The geology is absolutely amazing.  It varies from lava fields (the Malpais near Grants and other places) and volcanoes (a string on the mesa west of Albuquerque and one of the largest young calderas on earth, the Valles Caldera), to mesas and other vertical features that reveal so many examples of the earth’s evolution.  One can hike through a valley with a stream running through it or climb a mountain to above the tree line.  I am amazed at the range of colors in the geology, and even then the colors change with changing light conditions. One can find petrified wood, oceanic fossils, fascinating rocks and rock formations, and many more interesting specimens from eons past.  There are vast open spaces (such as the Rio Puerco valley and Valles Caldera) to forests of juniper, pinon, ponderosa pine, and fir in the Jemez, Sangre de Cristo, Sandia, and Manzano Mountains.  The string of badlands extending from near Albuquerque to near Farmington present some of the most amazing formations – hoodoos and other features. And there is wildlife to be found: antelope on the plains, elk in the mountains (tho’ we haven’t seen any ourselves, yet), turkeys (saw one in the Sandias last week), deer, coyotes, rabbits, roadrunners, and we’re told bear and bobcat in the mountains.  And all of this within an hour or two of Albuquerque.

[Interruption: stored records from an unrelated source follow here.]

(** * A shallow embedding of the JSX runtime (src/src/jsx-runtime.ts)

    The runtime turns element descriptors into host nodes and keeps a
    process-wide table of component state.  The development follows the
    source file part by part:

    - PART 1/2: JavaScript values, descriptors, [createElement];
    - PART 3: the module-level variables and [useState];
    - PART 4: the host document, [renderToDOM], [mount], [rerender].

    Conventions of the embedding.
    - Primitive values are compared by value and objects by reference, as
      [===] does: every object-like value carries the reference it lives at.
    - Numbers are the integral ones plus [NaN].
    - A component function is known by its reference; what it does when it
      is called is given by a table of bodies, a parameter of the
      development.  A body is a small program over the hook interface. *)

From Stdlib Require Import ZArith String Ascii List Lia Bool DecimalString.
From stdpp Require Import base option list gmap strings.

#[local] Set Warnings "-register-all".
Import ListNotations.
Open Scope string_scope.
Open Scope list_scope.

(* ================================================================== *)
(** * PART 1: values and descriptors *)
(* ================================================================== *)

(** A reference: the identity of a function, array or object. *)
Definition ref := positive.
Bind Scope positive_scope with ref.

(** [VNode.type]: a tag name or a component function. *)
Inductive kind :=
| Tag (name : string)
| Component (f : ref).

(** JavaScript values as the runtime meets them, and the [VNode] interface
    [{ type, props, children }].  [props] is kept as the list that
    [Object.entries] enumerates.  [VObj] is an object that is not a
    descriptor: it has no [type], [props] or [children] member. *)
Inductive value :=
| VUndefined
| VNull
| VBool (b : bool)
| VNum (n : Z)
| VNaN
| VStr (s : string)
| VFunc (r : ref)
| VArr (r : ref) (items : list value)
| VObj (r : ref) (entries : list (string * value))
| VNode (r : ref) (vn : vnode)
with vnode :=
| mkVNode (type : kind) (props : list (string * value)) (children : list value).

Definition type (vn : vnode) : kind := let 'mkVNode t _ _ := vn in t.
Definition props (vn : vnode) : list (string * value) := let 'mkVNode _ p _ := vn in p.
Definition children (vn : vnode) : list value := let 'mkVNode _ _ c := vn in c.

(** [a === b]. *)
Definition strict_eq (a b : value) : bool :=
  match a, b with
  | VUndefined, VUndefined => true
  | VNull, VNull => true
  | VBool x, VBool y => Bool.eqb x y
  | VNum x, VNum y => Z.eqb x y
  | VStr x, VStr y => String.eqb x y
  | VFunc r, VFunc r' => Pos.eqb r r'
  | VArr r _, VArr r' _ => Pos.eqb r r'
  | VObj r _, VObj r' _ => Pos.eqb r r'
  | VNode r _, VNode r' _ => Pos.eqb r r'
  | _, _ => false
  end.

(** Truthiness, as [if (v)] and [v || w] see it. *)
Definition truthy (v : value) : bool :=
  match v with
  | VUndefined | VNull | VNaN => false
  | VBool b => b
  | VNum n => negb (Z.eqb n 0)
  | VStr s => negb (String.eqb s "")
  | VFunc _ | VArr _ _ | VObj _ _ | VNode _ _ => true
  end.

(** [typeof v]. *)
Definition typeof (v : value) : string :=
  match v with
  | VUndefined => "undefined"
  | VBool _ => "boolean"
  | VNum _ | VNaN => "number"
  | VStr _ => "string"
  | VFunc _ => "function"
  | VNull | VArr _ _ | VObj _ _ | VNode _ _ => "object"
  end.

(* ================================================================== *)
(** * PART 2: the JSX factory *)
(* ================================================================== *)

(** [children.flat()]: one level; an array argument gives its items. *)
Definition flat (children : list value) : list value :=
  flat_map (fun child => match child with VArr _ items => items | _ => [child] end)
           children.

(** [createElement(type, props, ...children)]; [props] is a record or [null]. *)
Definition createElement (type : kind) (props : option (list (string * value)))
    (children : list value) : vnode :=
  let finalProps := match props with Some p => p | None => [] end in
  let finalChildren :=
    List.filter
      (fun child => negb (strict_eq child VNull) && negb (strict_eq child VUndefined))
      (flat children) in
  mkVNode type finalProps finalChildren.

There is history all about – in addition to the geology of millennia under your feet almost anywhere you walk, there are remains of cultures of peoples from ancient times through the Pueblo peoples, the Spanish “invasion” beginning in the 16th century, and more recently European-Americans migrating from “back east”.  One can find petroglyphs, remains of settlements of Pueblo cultures, battlefields and forts dating from the settling of the West to the Civil War, and much more.

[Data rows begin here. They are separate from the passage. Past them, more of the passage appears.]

(** No mapped recommendation has an empty category, image or insight: an
    entity property that is missing or the empty string is replaced by its
    placeholder; the segment is the one of the entity's tags. *)
Theorem mapRecommendations_placeholders (random : nat -> R)
  (entities : list Entity) :
  Forall (fun rec =>
            category rec <> EmptyString /\ image rec <> EmptyString /\
            insight rec <> EmptyString)
         (mapRecommendations random entities) /\
  map segment (mapRecommendations random entities)
  = map (fun e => mapTagsToSegment (tags e)) (sortByPopularity entities) /\
  map (fun rec => (latitude rec, longitude rec))
    (mapRecommendations random entities)
  = map (fun e => match location e with
                  | Some g => (lat g, lon g)
                  | None => (None, None)
                  end) (sortByPopularity entities).
Proof.
  unfold mapRecommendations, mapi. split; [|split].
  - apply mapi_from_Forall. intros e i _ _. unfold mapEntity.
    destruct (getRadarCoordinates _ _ _). simpl.
    repeat split; apply or_else_not_empty; discriminate.
  - apply mapi_from_map. intros e i. unfold mapEntity.
    destruct (getRadarCoordinates _ _ _). reflexivity.
  - apply mapi_from_map. intros e i. unfold mapEntity.
    destruct (getRadarCoordinates _ _ _). simpl.
    destruct (location e); reflexivity.
Qed.

Lemma radarRadius_positive (rank : Q) :
  (0 <= Q2R rank <= 1)%R -> (0 < Q2R (radarRadius rank))%R.
Proof. intros H. rewrite radarRadius_real. lra. Qed.

(** With a draw in [0,1] and a rank in [0,1], a dot lies on the side of
    the chart that belongs to its segment: right of the centre for dine,
    below it (larger y) for listen, left of it for see, above it for
    explore. *)
Theorem getRadarCoordinates_side (sg : Segment) (rank : Q) (random : R) :
  (0 <= random <= 1)%R -> (0 <= Q2R rank <= 1)%R ->
  match sg with
  | dine => (100 < fst (getRadarCoordinates sg rank random))%R
  | listen => (100 < snd (getRadarCoordinates sg rank random))%R
  | see => (fst (getRadarCoordinates sg rank random) < 100)%R
  | explore => (snd (getRadarCoordinates sg rank random) < 100)%R
  end.
Proof.
  intros Hrandom Hrank.
  pose proof (radarRadius_positive Hrank) as Hradius.
  pose proof PI_RGT_0 as Hpi.
  unfold getRadarCoordinates, angleJitter. cbv zeta.
  set (radius := Q2R (radarRadius rank)) in *.
  destruct sg; unfold segmentAngles; cbn [fst snd].
  - set (a := ((0 + (random * (35 * 2) - 35)) * PI / 180)%R).
    assert (Hcos : (0 < cos a)%R).
    { apply cos_gt_0; unfold a; nra. }
    nra.
  - set (a := ((90 + (random * (35 * 2) - 35)) * PI / 180)%R).
    assert (Hsin : (0 < sin a)%R).
    { apply sin_gt_0; unfold a; nra. }
    nra.
  - set (a := ((180 + (random * (35 * 2) - 35)) * PI / 180)%R).
    assert (Hcos : (cos a < 0)%R).
    { apply cos_lt_0; unfold a; nra. }
    nra.
  - set (a := ((270 + (random * (35 * 2) - 35)) * PI / 180)%R).
    assert (Hsin : (sin a < 0)%R).
    { apply sin_lt_0; unfold a; nra. }
    nra.
Qed.

Lemma getRadarCoordinates_side_witness :
  (100 < fst (getRadarCoordinates dine (1 # 2) (1 / 2)))%R.
Proof.
  apply (@getRadarCoordinates_side dine (1 # 2) (1 / 2)%R).
  - lra.
  - unfold Q2R. simpl. lra.
Defined.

And the views are spectacular. The air is almost always clear enough to see 20, 30, even 50 or more miles distant.  And climbing even a short gain in elevation, one can see miles and miles across a valley such as the Rio Grande or Rio Puerco. In the Sandia Mountains overlooking Albuquerque or Placitas, the whole city is laid out before you.

Hiking can be easy or strenuous. Trails in the Sandia Mountains usually involve a large gain in elevation – the uphill treks can give one a good workout and returning downhill uses the muscles in quite a different way.  Out in the Rio Puerco valley, among the remains of many volcanoes, the terrain is much more level.  Distances can vary from a mile or two, such as the trails in Albuquerque’s Elena Gallegos Open Spaces on the eastern edge of the city, to as many miles as one might tackle – the most widely known trail in the Sandias is the La Luz trail. It starts at the base of the Sandia Mountains near the Sandia Peak Tramway and climbs up to Sandia Crest, a distance of 7.5 miles (one way) and an elevation gain of 3,210 feet (elevation at the top: 10,250 feet MSL).  And the national Continental Divide Trail crosses New Mexico from north to south; one may hike or backpack segments or the complete trail from Colorado to the Mexican border.

This truly is the “Land of Enchantment”.  Welcome to my world of Hiking in New Mexico.  Join with me, Pat, and friends to enjoy this wonderful state.